PROMPT :: Give back exactly the lines of the entries below from the line with "Inductive NetworkSandboxPolicy : Type" to the line with "bool) (proposed_execpolicy_amendment : option Amendment)", inclusive, and only those.

Saved data entries ::
# # # # #
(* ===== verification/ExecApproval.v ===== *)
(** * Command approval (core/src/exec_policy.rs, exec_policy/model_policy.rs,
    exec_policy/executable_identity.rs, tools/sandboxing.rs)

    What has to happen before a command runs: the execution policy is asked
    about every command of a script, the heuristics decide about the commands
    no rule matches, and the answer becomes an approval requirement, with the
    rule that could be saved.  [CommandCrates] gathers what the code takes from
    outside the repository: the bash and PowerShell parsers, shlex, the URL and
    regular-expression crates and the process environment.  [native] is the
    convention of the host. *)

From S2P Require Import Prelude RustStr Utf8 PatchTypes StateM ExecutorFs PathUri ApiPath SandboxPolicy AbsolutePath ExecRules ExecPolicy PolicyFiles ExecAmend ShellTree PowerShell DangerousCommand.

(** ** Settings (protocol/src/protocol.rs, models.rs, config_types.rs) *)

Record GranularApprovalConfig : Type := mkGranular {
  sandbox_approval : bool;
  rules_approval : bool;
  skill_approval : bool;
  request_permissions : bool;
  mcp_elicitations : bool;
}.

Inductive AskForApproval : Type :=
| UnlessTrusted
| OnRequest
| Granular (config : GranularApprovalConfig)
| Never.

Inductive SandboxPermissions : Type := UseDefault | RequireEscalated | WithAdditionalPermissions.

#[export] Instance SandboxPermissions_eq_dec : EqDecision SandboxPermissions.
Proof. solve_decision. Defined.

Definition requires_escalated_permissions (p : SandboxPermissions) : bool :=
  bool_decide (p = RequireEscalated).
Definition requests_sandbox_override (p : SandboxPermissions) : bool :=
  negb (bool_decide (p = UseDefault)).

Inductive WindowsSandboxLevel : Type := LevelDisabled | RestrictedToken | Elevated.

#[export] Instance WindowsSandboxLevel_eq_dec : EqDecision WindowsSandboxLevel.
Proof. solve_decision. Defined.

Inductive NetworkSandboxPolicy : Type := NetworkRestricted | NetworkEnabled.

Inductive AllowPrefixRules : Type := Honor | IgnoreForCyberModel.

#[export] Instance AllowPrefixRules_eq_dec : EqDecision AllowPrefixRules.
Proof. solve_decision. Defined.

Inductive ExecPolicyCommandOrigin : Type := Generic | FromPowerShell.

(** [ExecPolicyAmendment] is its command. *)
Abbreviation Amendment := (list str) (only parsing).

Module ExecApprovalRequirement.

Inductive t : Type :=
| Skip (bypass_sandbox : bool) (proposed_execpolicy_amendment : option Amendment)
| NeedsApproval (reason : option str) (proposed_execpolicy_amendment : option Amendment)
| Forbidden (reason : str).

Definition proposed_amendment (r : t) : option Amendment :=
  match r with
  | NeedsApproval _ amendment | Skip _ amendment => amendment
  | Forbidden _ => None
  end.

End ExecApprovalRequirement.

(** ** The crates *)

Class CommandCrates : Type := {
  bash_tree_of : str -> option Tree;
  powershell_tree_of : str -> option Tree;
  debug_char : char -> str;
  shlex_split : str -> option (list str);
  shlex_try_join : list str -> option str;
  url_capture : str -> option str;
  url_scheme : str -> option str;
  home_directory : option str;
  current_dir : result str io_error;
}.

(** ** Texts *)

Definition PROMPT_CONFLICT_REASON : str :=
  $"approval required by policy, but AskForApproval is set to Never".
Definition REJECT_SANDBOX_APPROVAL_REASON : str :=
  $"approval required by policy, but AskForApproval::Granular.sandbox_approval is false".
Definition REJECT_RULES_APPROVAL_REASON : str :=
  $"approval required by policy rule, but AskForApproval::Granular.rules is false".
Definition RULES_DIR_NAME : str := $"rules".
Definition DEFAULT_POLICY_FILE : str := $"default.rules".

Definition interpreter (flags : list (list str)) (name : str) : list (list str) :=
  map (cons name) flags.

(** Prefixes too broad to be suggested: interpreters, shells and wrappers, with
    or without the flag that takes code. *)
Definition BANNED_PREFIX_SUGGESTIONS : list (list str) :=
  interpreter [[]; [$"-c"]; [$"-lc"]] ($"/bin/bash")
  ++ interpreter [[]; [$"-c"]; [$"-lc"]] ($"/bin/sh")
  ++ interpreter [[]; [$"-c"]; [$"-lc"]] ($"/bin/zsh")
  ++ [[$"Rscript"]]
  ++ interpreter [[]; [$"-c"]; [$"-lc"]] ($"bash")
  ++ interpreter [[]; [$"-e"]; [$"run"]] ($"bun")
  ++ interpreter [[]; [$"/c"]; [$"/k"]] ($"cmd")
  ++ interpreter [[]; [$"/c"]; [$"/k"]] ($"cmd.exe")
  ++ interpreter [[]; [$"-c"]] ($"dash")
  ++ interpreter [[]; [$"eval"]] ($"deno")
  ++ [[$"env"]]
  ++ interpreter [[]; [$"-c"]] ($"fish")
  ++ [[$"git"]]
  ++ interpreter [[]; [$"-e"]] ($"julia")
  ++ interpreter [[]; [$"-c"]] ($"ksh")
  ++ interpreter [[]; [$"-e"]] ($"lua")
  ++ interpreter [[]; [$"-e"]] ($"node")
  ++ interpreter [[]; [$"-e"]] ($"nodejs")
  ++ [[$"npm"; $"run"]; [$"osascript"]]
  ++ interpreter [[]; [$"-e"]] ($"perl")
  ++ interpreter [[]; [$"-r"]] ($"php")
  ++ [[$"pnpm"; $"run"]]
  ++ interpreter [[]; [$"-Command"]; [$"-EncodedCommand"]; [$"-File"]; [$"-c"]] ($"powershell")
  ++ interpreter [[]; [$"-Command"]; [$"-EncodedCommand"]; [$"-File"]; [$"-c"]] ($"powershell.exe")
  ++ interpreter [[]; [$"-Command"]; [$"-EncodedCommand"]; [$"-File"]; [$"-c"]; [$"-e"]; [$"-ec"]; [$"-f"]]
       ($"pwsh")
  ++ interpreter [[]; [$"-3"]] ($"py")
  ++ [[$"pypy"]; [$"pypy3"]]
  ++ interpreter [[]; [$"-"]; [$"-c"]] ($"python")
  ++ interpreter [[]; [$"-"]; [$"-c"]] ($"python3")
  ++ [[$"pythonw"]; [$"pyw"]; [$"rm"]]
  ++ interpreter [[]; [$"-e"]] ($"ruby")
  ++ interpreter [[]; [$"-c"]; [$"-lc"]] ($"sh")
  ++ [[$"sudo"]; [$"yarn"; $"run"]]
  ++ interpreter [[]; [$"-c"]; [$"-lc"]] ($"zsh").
# # # # #
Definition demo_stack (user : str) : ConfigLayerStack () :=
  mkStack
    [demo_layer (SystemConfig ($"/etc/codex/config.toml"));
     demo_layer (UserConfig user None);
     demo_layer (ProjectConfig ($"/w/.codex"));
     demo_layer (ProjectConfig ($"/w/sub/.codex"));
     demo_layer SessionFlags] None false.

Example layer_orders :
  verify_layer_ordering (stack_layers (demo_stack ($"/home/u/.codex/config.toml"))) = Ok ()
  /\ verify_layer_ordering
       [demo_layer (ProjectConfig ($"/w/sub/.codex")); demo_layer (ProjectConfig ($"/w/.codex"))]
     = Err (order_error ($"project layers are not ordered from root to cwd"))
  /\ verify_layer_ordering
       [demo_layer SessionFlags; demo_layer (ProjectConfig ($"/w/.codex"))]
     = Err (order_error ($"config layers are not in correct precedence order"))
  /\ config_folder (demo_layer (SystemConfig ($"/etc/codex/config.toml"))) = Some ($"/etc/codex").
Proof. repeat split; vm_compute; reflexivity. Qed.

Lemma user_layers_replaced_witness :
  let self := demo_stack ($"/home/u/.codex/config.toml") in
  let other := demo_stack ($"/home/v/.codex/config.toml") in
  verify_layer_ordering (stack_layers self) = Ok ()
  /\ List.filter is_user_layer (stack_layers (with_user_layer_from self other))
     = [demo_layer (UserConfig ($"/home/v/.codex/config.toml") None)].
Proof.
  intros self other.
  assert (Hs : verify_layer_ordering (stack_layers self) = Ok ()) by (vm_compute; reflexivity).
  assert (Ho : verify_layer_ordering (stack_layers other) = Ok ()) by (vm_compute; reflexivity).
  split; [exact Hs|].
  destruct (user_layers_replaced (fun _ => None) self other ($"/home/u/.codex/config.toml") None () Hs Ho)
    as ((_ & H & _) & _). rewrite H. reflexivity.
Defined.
# # # # #
PROBLEM SOLUTION ::
Inductive NetworkSandboxPolicy : Type := NetworkRestricted | NetworkEnabled.

Inductive AllowPrefixRules : Type := Honor | IgnoreForCyberModel.

#[export] Instance AllowPrefixRules_eq_dec : EqDecision AllowPrefixRules.
Proof. solve_decision. Defined.

Inductive ExecPolicyCommandOrigin : Type := Generic | FromPowerShell.

(** [ExecPolicyAmendment] is its command. *)
Abbreviation Amendment := (list str) (only parsing).

Module ExecApprovalRequirement.

Inductive t : Type :=
| Skip (bypass_sandbox : bool) (proposed_execpolicy_amendment : option Amendment)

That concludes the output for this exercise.